Please copy, exactly as they appear below, the lines from the one containing "constructor; [state_done| |]." through the one containing "assert (Et : table".

(Stored data)

───

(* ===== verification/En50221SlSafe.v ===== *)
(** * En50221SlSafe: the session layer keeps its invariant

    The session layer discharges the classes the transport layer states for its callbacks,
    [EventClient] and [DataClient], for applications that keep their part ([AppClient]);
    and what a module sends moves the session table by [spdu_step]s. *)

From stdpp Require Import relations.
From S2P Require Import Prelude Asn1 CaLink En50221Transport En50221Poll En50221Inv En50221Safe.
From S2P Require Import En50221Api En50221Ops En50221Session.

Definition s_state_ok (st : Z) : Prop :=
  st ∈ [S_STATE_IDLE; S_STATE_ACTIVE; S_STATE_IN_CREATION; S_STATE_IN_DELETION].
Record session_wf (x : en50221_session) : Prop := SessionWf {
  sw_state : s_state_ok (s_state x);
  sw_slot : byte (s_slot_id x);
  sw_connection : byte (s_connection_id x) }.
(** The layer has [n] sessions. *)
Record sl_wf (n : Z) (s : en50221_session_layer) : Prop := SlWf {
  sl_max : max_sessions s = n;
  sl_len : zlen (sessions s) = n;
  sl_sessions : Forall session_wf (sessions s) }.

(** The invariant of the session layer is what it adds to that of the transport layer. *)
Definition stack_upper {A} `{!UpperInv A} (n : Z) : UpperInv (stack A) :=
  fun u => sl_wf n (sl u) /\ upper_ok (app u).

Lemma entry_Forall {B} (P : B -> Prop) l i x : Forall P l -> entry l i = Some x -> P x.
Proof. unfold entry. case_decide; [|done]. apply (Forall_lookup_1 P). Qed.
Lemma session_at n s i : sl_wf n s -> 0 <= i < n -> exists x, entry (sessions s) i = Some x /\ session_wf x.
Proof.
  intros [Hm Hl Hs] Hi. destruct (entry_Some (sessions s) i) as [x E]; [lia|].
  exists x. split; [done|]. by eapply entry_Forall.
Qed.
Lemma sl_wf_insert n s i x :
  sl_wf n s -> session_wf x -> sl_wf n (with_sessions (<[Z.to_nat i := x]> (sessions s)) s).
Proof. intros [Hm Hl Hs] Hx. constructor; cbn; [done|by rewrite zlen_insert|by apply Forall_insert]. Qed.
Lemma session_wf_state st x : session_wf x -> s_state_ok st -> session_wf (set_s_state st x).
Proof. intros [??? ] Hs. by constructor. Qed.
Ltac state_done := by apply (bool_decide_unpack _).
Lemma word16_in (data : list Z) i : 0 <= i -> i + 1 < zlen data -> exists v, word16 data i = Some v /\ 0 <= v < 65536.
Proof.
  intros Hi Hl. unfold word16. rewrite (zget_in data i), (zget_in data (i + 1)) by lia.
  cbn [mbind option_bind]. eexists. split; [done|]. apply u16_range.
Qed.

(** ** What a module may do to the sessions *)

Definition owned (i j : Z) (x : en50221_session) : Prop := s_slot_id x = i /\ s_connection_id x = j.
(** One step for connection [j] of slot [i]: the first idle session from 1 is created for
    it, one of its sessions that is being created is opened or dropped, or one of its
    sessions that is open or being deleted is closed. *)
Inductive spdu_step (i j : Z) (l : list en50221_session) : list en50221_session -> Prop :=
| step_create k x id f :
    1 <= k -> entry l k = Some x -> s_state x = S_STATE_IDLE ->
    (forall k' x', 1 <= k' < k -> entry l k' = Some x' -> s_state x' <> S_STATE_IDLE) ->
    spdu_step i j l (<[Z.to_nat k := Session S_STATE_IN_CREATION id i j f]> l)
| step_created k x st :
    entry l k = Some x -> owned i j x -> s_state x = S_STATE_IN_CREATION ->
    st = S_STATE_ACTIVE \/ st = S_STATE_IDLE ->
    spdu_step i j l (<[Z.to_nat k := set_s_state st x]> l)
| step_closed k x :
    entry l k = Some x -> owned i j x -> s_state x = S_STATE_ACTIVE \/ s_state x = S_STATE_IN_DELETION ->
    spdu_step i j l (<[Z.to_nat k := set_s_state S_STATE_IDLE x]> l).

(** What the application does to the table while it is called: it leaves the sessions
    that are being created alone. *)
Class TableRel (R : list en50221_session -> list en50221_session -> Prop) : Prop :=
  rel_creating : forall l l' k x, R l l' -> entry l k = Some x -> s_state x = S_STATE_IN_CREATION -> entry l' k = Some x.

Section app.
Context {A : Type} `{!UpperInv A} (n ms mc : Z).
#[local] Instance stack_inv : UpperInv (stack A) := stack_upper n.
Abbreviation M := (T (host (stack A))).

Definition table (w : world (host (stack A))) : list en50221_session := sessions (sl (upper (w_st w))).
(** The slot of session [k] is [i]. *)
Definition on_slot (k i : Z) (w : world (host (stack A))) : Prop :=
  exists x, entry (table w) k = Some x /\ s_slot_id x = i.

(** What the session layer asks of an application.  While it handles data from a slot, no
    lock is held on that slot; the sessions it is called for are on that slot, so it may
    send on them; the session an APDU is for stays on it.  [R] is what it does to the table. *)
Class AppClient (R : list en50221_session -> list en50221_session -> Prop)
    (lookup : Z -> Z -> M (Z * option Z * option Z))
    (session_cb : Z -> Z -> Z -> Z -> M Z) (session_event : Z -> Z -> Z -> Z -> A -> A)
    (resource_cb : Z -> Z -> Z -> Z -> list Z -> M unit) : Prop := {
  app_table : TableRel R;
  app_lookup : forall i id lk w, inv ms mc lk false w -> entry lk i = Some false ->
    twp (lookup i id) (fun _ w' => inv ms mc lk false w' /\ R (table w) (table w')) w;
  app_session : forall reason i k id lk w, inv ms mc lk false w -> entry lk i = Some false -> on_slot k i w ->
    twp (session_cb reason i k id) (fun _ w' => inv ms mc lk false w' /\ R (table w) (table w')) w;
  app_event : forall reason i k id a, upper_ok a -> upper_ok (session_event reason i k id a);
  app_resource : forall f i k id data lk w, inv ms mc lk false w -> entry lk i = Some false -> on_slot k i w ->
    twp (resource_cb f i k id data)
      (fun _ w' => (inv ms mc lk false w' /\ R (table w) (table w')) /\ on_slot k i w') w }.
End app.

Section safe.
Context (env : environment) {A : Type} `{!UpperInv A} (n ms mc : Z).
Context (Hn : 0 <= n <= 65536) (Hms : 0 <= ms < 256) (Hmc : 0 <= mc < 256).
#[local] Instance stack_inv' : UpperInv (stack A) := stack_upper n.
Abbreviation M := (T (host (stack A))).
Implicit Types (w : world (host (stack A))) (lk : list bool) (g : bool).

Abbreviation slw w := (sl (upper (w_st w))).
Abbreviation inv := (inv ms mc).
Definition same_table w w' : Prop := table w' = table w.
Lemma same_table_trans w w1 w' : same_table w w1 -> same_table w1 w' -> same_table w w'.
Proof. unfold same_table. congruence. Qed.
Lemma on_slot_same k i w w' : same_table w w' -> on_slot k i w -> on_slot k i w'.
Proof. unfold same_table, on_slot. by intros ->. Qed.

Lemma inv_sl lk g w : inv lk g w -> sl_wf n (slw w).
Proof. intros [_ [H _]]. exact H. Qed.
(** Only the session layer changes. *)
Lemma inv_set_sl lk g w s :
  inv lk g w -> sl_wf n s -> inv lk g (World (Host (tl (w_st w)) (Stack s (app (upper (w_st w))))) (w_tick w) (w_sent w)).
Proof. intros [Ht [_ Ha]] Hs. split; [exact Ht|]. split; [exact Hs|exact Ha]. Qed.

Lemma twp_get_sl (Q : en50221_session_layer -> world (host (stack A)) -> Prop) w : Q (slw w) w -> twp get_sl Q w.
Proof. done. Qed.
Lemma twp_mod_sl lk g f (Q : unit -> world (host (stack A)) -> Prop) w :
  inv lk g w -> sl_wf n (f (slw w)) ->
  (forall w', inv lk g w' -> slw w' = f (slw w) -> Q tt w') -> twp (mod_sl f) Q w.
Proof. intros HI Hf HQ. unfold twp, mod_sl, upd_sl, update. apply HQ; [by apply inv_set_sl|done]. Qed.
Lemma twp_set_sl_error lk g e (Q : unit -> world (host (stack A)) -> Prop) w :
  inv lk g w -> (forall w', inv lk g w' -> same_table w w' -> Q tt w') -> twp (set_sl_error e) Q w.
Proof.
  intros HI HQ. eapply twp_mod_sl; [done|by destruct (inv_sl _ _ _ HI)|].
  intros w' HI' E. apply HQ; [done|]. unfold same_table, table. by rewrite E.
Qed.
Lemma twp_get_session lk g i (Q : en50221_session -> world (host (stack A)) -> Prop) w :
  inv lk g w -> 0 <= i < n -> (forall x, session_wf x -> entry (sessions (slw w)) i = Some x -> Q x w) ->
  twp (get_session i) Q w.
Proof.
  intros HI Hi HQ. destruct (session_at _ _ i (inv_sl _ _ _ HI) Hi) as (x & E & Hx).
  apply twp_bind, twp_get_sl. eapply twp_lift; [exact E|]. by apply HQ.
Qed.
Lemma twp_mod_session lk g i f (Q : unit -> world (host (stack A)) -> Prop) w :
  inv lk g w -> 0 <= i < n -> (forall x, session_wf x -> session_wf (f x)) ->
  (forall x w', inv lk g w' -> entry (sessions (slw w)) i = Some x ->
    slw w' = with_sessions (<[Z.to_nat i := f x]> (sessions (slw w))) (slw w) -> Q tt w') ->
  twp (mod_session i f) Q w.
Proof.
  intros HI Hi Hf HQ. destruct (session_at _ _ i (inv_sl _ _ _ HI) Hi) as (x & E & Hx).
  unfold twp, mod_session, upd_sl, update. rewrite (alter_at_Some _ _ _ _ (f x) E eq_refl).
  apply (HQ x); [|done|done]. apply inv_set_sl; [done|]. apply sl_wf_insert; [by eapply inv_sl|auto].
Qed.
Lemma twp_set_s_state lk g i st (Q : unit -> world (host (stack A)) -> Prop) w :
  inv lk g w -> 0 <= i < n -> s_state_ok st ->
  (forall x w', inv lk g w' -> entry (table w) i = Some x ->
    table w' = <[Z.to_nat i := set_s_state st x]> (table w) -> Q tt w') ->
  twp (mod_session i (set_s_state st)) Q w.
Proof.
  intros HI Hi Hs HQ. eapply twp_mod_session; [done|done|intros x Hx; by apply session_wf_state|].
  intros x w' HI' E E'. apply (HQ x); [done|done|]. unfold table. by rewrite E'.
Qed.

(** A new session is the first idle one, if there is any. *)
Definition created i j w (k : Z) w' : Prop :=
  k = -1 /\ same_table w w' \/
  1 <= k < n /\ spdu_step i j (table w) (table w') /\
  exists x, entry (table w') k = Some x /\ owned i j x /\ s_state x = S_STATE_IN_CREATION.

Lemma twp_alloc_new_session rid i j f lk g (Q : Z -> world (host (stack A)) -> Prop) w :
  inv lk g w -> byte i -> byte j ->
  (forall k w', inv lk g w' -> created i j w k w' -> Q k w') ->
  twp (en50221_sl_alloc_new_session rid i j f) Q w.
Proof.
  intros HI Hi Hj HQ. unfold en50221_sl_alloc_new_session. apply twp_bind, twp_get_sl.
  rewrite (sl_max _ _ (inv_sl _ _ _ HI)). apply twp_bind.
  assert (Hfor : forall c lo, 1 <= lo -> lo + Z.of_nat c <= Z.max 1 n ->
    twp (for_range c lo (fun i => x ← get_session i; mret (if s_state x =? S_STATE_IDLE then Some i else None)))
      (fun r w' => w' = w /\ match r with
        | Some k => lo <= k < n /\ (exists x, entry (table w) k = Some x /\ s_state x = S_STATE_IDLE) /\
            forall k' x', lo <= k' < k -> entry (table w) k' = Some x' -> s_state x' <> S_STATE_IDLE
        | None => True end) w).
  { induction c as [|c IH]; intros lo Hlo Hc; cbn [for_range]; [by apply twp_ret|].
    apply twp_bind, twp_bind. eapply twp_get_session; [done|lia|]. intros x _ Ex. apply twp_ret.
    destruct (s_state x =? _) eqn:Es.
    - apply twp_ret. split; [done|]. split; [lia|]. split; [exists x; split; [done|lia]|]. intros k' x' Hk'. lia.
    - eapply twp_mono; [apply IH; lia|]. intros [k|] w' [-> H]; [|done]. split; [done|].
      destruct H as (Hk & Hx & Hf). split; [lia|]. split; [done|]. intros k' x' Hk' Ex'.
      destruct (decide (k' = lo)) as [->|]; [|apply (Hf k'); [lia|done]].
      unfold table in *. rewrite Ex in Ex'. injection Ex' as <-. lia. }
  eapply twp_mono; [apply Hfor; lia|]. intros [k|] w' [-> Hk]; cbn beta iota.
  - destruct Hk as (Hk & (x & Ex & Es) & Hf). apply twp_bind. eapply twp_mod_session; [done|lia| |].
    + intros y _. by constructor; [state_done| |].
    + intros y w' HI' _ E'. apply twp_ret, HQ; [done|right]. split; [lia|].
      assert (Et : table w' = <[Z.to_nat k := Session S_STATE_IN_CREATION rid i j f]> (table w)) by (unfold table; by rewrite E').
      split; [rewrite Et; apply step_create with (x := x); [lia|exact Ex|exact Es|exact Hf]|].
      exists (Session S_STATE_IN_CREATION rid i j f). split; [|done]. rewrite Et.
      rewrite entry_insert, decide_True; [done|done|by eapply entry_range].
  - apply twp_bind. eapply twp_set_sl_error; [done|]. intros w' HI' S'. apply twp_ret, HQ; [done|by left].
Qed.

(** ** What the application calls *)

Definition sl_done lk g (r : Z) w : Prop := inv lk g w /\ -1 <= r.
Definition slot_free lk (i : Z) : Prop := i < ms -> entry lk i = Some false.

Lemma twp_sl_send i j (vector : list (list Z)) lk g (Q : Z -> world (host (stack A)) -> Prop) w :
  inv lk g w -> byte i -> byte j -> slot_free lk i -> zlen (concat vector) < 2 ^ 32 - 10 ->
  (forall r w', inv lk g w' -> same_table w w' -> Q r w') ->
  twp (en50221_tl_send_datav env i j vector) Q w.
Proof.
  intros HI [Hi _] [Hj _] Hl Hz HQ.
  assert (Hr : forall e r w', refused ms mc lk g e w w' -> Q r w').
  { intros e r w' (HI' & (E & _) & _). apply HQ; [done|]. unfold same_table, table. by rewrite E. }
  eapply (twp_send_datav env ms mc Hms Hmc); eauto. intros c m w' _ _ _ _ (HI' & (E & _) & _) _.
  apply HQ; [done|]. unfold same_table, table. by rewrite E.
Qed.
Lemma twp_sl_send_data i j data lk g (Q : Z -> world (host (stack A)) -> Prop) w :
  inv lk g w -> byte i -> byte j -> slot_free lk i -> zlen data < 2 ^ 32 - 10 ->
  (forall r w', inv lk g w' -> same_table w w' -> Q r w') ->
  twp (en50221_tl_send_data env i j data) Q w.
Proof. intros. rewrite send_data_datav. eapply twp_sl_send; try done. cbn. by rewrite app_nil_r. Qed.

───

__RESULT FOR THIS EXERCISE__.
    + intros y _. by constructor; [state_done| |].
    + intros y w' HI' _ E'. apply twp_ret, HQ; [done|right]. split; [lia|].
      assert (Et : table w' = <[Z.to_nat k := Session S_STATE_IN_CREATION rid i j f]> (table w)) by (unfold table; by rewrite E').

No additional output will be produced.